5. With whom am I contracting?
If Customer is resident in Europe, the Middle East or Africa: OAG Aviation Worldwide Limited, registered in England and Wales, No. 8434134, registered office at 1 Capability Green, Luton, Bedfordshire LU1 3LU, United Kingdom and place of business at 1 Capability Green, Luton, Bedfordshire, LU1 3LU, United Kingdom and whose VAT number is GB262856382; or
If Customer is resident in the Americas or the Caribbean: OAG Aviation Worldwide LLC, 801 Warrenville Road, Suite 555, Lisle, Illinois 60532 USA; or
If Customer is not resident in Africa, the Americas, the Caribbean, Europe or the Middle East: OAG Aviation Worldwide Pte. Ltd., registered in Singapore, No. 199700516Z, registered office at No. 6 Shenton Way, #24-08A, OUE Downtown 2, Singapore 068809 and whose VAT number is F0-199700516-Z.
6. Governing law
If Customer is resident in the Americas or the Caribbean then this Agreement will be governed by and construed in accordance with the laws of the State of Illinois, without regard to its conflict of laws rules. In this case, both parties agree that the state and federal courts of the State of Illinois will have exclusive jurisdiction over all disputes or claims arising out of or in connection with this Agreement and both parties consent to personal jurisdiction and venue within those courts.
If Customer is resident in any jurisdiction other than the Americas and the Caribbean then this Agreement will be governed by and construed in accordance with the laws of England and Wales. In this case, both parties agree that the English and Welsh courts will have non-exclusive jurisdiction over all disputes or claims arising out of or in connection with this Agreement.

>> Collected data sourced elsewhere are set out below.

(** The steps of the pages that touch neither the service nor the outbox. *)
Ltac same_typed :=
  intros; match goal with H : client_typed ?c |- _ => apply (client_typed_same c); [..|exact H] end;
  unfold handleTrack; repeat case_match; reflexivity.

Lemma setMystream_typed st c : client_typed c → client_typed (setMystream st c).
Proof. same_typed. Qed.
Lemma setRemoteSocketId_typed r c : client_typed c → client_typed (setRemoteSocketId r c).
Proof. same_typed. Qed.
Lemma handleTrack_typed t ss c : client_typed c → client_typed (handleTrack t ss c).
Proof. same_typed. Qed.
Lemma navigate_typed pg c : client_typed c → client_typed (navigate pg c).
Proof. same_typed. Qed.
Lemma setEmail_typed v c : client_typed c → client_typed (setEmail v c).
Proof. same_typed. Qed.
Lemma setRoom_typed v c : client_typed c → client_typed (setRoom v c).
Proof. same_typed. Qed.
Lemma getUserMedia_typed c : client_typed c → client_typed (getUserMedia c).2.
Proof. unfold getUserMedia. same_typed. Qed.

Lemma add_tracks_typed st c :
  client_typed c → client_typed (set_service (room_add_tracks st c.(cl_service)) c).
Proof. intros Hc. apply set_service_typed; [apply room_add_tracks_live, Hc|done]. Qed.

Lemma safe_svc {A} (Q : A → Prop) (m : async PeerService A) :
  safe svc_live Q m → safe client_typed Q (svc m).
Proof. apply safe_zoom; [by intros ? []|intros; by apply set_service_typed]. Qed.

Lemma safe_modify_inv {W} (P : W → Prop) g : (∀ w, P w → P (g w)) → safe P (λ _, True) (modify g).
Proof. intros Hg. by apply safe_sync. Qed.

Lemma safe_gets_inv {W X} (P : W → Prop) (g : W → X) : safe P (λ _, True) (gets g).
Proof. by apply safe_sync. Qed.

Lemma safe_await_inv {W X} (P : W → Prop) (f : W → res X * W) :
  (∀ w, P w → P (f w).2) → safe P (λ _, True) (await f).
Proof. intros Hf. by apply safe_await. Qed.

Lemma svc_getOffer_typed : safe client_typed (λ o, desc_is SdpOffer o = true) (svc getOffer).
Proof. apply safe_svc, getOffer_typed. Qed.

Lemma svc_getAnswer_typed d : safe client_typed (λ o, desc_is SdpAnswer o = true) (svc (getAnswer d)).
Proof. apply safe_svc, getAnswer_typed. Qed.

Lemma svc_setRemoteDescription_typed d :
  safe client_typed (λ _, True) (svc (Peer.setRemoteDescription d)).
Proof. apply safe_svc, setRemoteDescription_typed. Qed.

#[export] Hint Resolve emit_typed setMystream_typed setRemoteSocketId_typed handleTrack_typed
  navigate_typed setEmail_typed setRoom_typed getUserMedia_typed add_tracks_typed
  svc_getOffer_typed svc_getAnswer_typed svc_setRemoteDescription_typed
  safe_modify_inv safe_gets_inv safe_await_inv : wire.

(** Walk a page's body: each step by the [wire] hints, which fix what a
    step returns for the steps after it. *)
Ltac wire_steps :=
  repeat match goal with
         | |- safe _ _ (_ ≫= _) => eapply safe_bind; [solve [eauto with wire]|intros ??]
         | |- safe _ _ (catch _ _) => apply safe_catch; [|intros ?]
         | |- safe _ _ (mret _) => by apply safe_ret
         | |- safe _ _ (match ?x with _ => _ end) => destruct x
         | |- safe _ _ _ => solve [eauto with wire]
         end.

Lemma handleCallUser_typed : safe client_typed (λ _, True) handleCallUser.
Proof. unfold handleCallUser. wire_steps. Qed.

Lemma on_message_typed m c : safe client_typed (λ _, True) (on_message m c).
Proof.
  unfold on_message, room_on_message, lobby_on_message, handleUserJoined, handleIncomingCall,
    handleCallAccepted, handleNegotiationIncoming, handleNegotiationFinal, handleJoinRoom;
    wire_steps.
Qed.

Lemma room_on_event_typed ev : safe client_typed (λ _, True) (room_on_event ev).
Proof. destruct ev; unfold room_on_event, handleNegotiationNeeded; wire_steps. Qed.

Lemma handleSubmitForm_typed : safe client_typed (λ _, True) handleSubmitForm.
Proof. unfold handleSubmitForm. wire_steps. Qed.

#[export] Hint Resolve handleCallUser_typed on_message_typed room_on_event_typed
  handleSubmitForm_typed : wire.

(** ** The relay forwards typed messages typed *)

Lemma handle_c2s_typed i m sv :
  c2s_typed m = true → Forall (λ d, s2c_typed d.2 = true) (handle_c2s i m sv).2.
Proof.
  intros Hm. destruct m; simpl.
  1: unfold join; case_decide; simpl; [constructor|];
     constructor; [done|]; by apply Forall_fmap, Forall_true.
  all: unfold deliver, route; simpl; destruct to; simpl; [case_decide|]; by repeat constructor.
Qed.

Definition queues_typed (down : gmap sid (list s2c)) : Prop :=
  ∀ i ms, down !! i = Some ms → Forall (λ m, s2c_typed m = true) ms.

Lemma post_typed ds down :
  Forall (λ d, s2c_typed d.2 = true) ds → queues_typed down → queues_typed (post ds down).
Proof.
  revert down. induction ds as [|[t m] ds IH]; intros down Hds Hd; [done|].
  apply Forall_cons in Hds as [Hm Hds]. simpl. apply IH; [done|].
  intros j ms. rewrite lookup_insert_Some. intros [[<- <-]|[_ Hj]]; [|by eapply Hd].
  apply Forall_app. split; [|by constructor].
  destruct (down !! t) as [ms0|] eqn:E; simpl; [by eapply Hd|constructor].
Qed.

Lemma queues_typed_insert down i ms :
  queues_typed down → Forall (λ m, s2c_typed m = true) ms → queues_typed (<[i := ms]> down).
Proof. intros Hd Hms j ms'. rewrite lookup_insert_Some. intros [[<- <-]|[_ Hj]]; eauto. Qed.

(** ** The system *)

(** Every page is typed, every suspended task is the rest of a body safe
    for it, and every queue of received messages is typed. *)
Definition wire_inv (s : sys) : Prop :=
  (∀ i c, s.(sy_clients) !! i = Some c → client_typed c)
  ∧ (∀ tm, tm ∈ s.(sy_tasks) → safe client_typed (λ _, True) tm.2)
  ∧ queues_typed s.(sy_down).

Lemma park_wire i m c tasks s :
  wire_inv s → client_typed c → safe client_typed (λ _, True) m →
  (∀ tm, tm ∈ tasks → tm ∈ s.(sy_tasks)) → wire_inv (park i m c tasks s).
Proof.
  intros (Hc & Ht & Hd) Hc' Hm Hsub. unfold park, wire_inv; simpl. split_and!; [| |done].
  - intros j cj. rewrite lookup_insert_Some. intros [[<- <-]|[_ Hj]]; eauto.
  - intros tm Htm. assert (tm ∈ tasks ∨ tm = (i, m)) as [Hin|Heq]
      by (destruct (suspended m); set_solver); [auto|by subst tm].
Qed.

Lemma spawn_wire i m c s :
  wire_inv s → client_typed c → safe client_typed (λ _, True) m → wire_inv (spawn i m c s).
Proof.
  intros Hs Hc Hm. unfold spawn. destruct (safe_settle _ _ m c Hm Hc) as [Hc' Hm'].
  destruct (settle m c). by apply park_wire.
Qed.

Lemma set_live_typed c p' :
  client_typed c → client_typed (set_service (mkPeerService (Some p')) c).
Proof. intros Hc. apply set_service_typed; [by eexists|done]. Qed.

Lemma exec_wire a s s' : wire_inv s → exec a s = Some s' → wire_inv s'.
Proof.
  intros Hs. pose proof Hs as (Hc & Ht & Hd).
  destruct a as [i|i|i|n|i v|i v|i|i|i]; simpl.
  - destruct (sy_clients s !! i) as [c|] eqn:Hi; simpl; [|done].
    destruct (cl_outbox c !! _) as [m|] eqn:Hm; simpl; [|done].
    pose proof (handle_c2s_typed i m (sy_server s)) as Hds.
    destruct (handle_c2s i m (sy_server s)) as [sv' ds]. intros [= <-].
    split_and!; [done|done|]. apply post_typed; [|done]. apply Hds.
    destruct (Hc i c Hi) as [_ Ho]. exact (Forall_lookup_1 (λ m, c2s_typed m = true) _ _ _ Ho Hm).
  - destruct (sy_clients s !! i) as [c|] eqn:Hi; simpl; [|done].
    destruct (sy_down s !! i) as [[|m rest]|] eqn:Hq; [done| |done]. intros [= <-].
    pose proof (Hd i _ Hq) as [Hm Hrest]%Forall_cons.
    apply spawn_wire; eauto with wire. split_and!; [done|done|]. by apply queues_typed_insert.
  - destruct (sy_clients s !! i) as [c|] eqn:Hi; simpl; [|done].
    destruct (peer (cl_service c)) as [p|]; simpl; [|done].
    destruct (take_event p) as [[oev p']|]; [|done].
    pose proof (set_live_typed c p' (Hc i c Hi)).
    destruct oev, (cl_page c); intros [= <-]; try rewrite with_client_park;
      first [apply spawn_wire | apply park_wire]; eauto with wire; by constructor.
  - destruct (sy_tasks s !! n) as [[i m]|] eqn:Hn; simpl; [|done].
    destruct (sy_clients s !! i) as [c|] eqn:Hi; simpl; [|done].
    pose proof (Ht _ (list_elem_of_lookup_2 _ _ _ Hn)) as Hm.
    destruct (safe_resume _ _ m c Hm (Hc i c Hi)) as [Hc' Hm'].
    destruct (resume m c) as [m' c']. intros [= <-].
    apply park_wire; eauto using list_elem_of_delete_inv.
  - destruct (sy_clients s !! i) as [c|] eqn:Hi; simpl; [|done].
    destruct (cl_page c); [intros [= <-]|done]. rewrite with_client_park.
    apply park_wire; eauto with wire; by constructor.
  - destruct (sy_clients s !! i) as [c|] eqn:Hi; simpl; [|done].
    destruct (cl_page c); [intros [= <-]|done]. rewrite with_client_park.
    apply park_wire; eauto with wire; by constructor.
  - destruct (sy_clients s !! i) as [c|] eqn:Hi; simpl; [|done].
    destruct (cl_page c); [|done].
    destruct (form_submits _); intros [= <-]; [apply spawn_wire; eauto with wire|done].
  - destruct (sy_clients s !! i) as [c|] eqn:Hi; simpl; [|done].
    destruct (cl_page c); [done|]. case_match; [|done].
    intros [= <-]. apply spawn_wire; eauto with wire.
  - destruct (sy_clients s !! i) as [c|]; simpl; [intros [= <-]|done].
    split_and!; simpl.
    + intros j cj [_ Hj]%lookup_delete_Some. eauto.
    + intros tm [_ Htm]%list_elem_of_filter. auto.
    + intros j ms [_ Hj]%lookup_delete_Some. eauto.
Qed.

Lemma init_wire eps : wire_inv (init_sys eps).
Proof.
  split_and!; simpl.
  - intros i c Hl%elem_of_list_to_map_2. apply list_elem_of_fmap in Hl as ([j b] & [= -> ->] & _).
    split; [by eexists|constructor].
  - intros tm Htm. by apply elem_of_nil in Htm.
  - intros i ms Hi. by rewrite lookup_empty in Hi.
Qed.

Lemma reachable_wire eps s : reachable eps s → wire_inv s.
Proof.
  revert s. apply rtc_ind_r; [apply init_wire|].
  intros s2 s3 _ [a Ha] Hs. by eapply exec_wire.
Qed.

(** ** Claims *)

(** C25: the typing of the protocol (spec section 5): in every reachable
    system every page keeps its connection, every message a page has
    emitted carries a description of the type its event names (an offer
    for [user:call] and [peer:nego:needed], an answer for [call:accepted]
    and [peer:nego:done]), and so does every message the relay has
    delivered and the page not yet dispatched. *)
Theorem reachable_wire_typed eps s :
  reachable eps s →
  (∀ i c, s.(sy_clients) !! i = Some c → is_Some c.(cl_service).(peer))
  ∧ (∀ i c m, s.(sy_clients) !! i = Some c → m ∈ c.(cl_outbox) → c2s_typed m = true)
  ∧ (∀ i ms m, s.(sy_down) !! i = Some ms → m ∈ ms → s2c_typed m = true).
Proof.
  intros Hr. destruct (reachable_wire eps s Hr) as (Hc & _ & Hd). split_and!.
  - intros i c Hi. apply (Hc i c Hi).
  - intros i c m Hi. revert m. apply Forall_forall, (Hc i c Hi).
  - intros i ms m Hi. revert m. apply Forall_forall, (Hd i ms Hi).
Qed.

The application of the United Nations Convention on Contracts for the International Sale of Goods is expressly excluded.
7.1 Customer may not assign or transfer any of Customer’s rights or obligations under this Agreement without the prior written consent of OAG.
7.2 All notices must be in writing and addressed to the other party’s primary business contact and legal department. Notice will be deemed given upon delivery by private express delivery service or, if sent by mail, five (5) days after deposit in the mail, certified or registered, postage prepaid.
7.3 This Agreement constitutes the entire agreement and understanding between the parties relating to its subject matter and may only be modified or amended or any of its terms waived by a written document signed by both parties.
7.4 If any provision of this Agreement is found to be unenforceable, invalid or void, that provision will be deemed severable, and will not affect the validity or enforceability of the remaining provisions of this Agreement.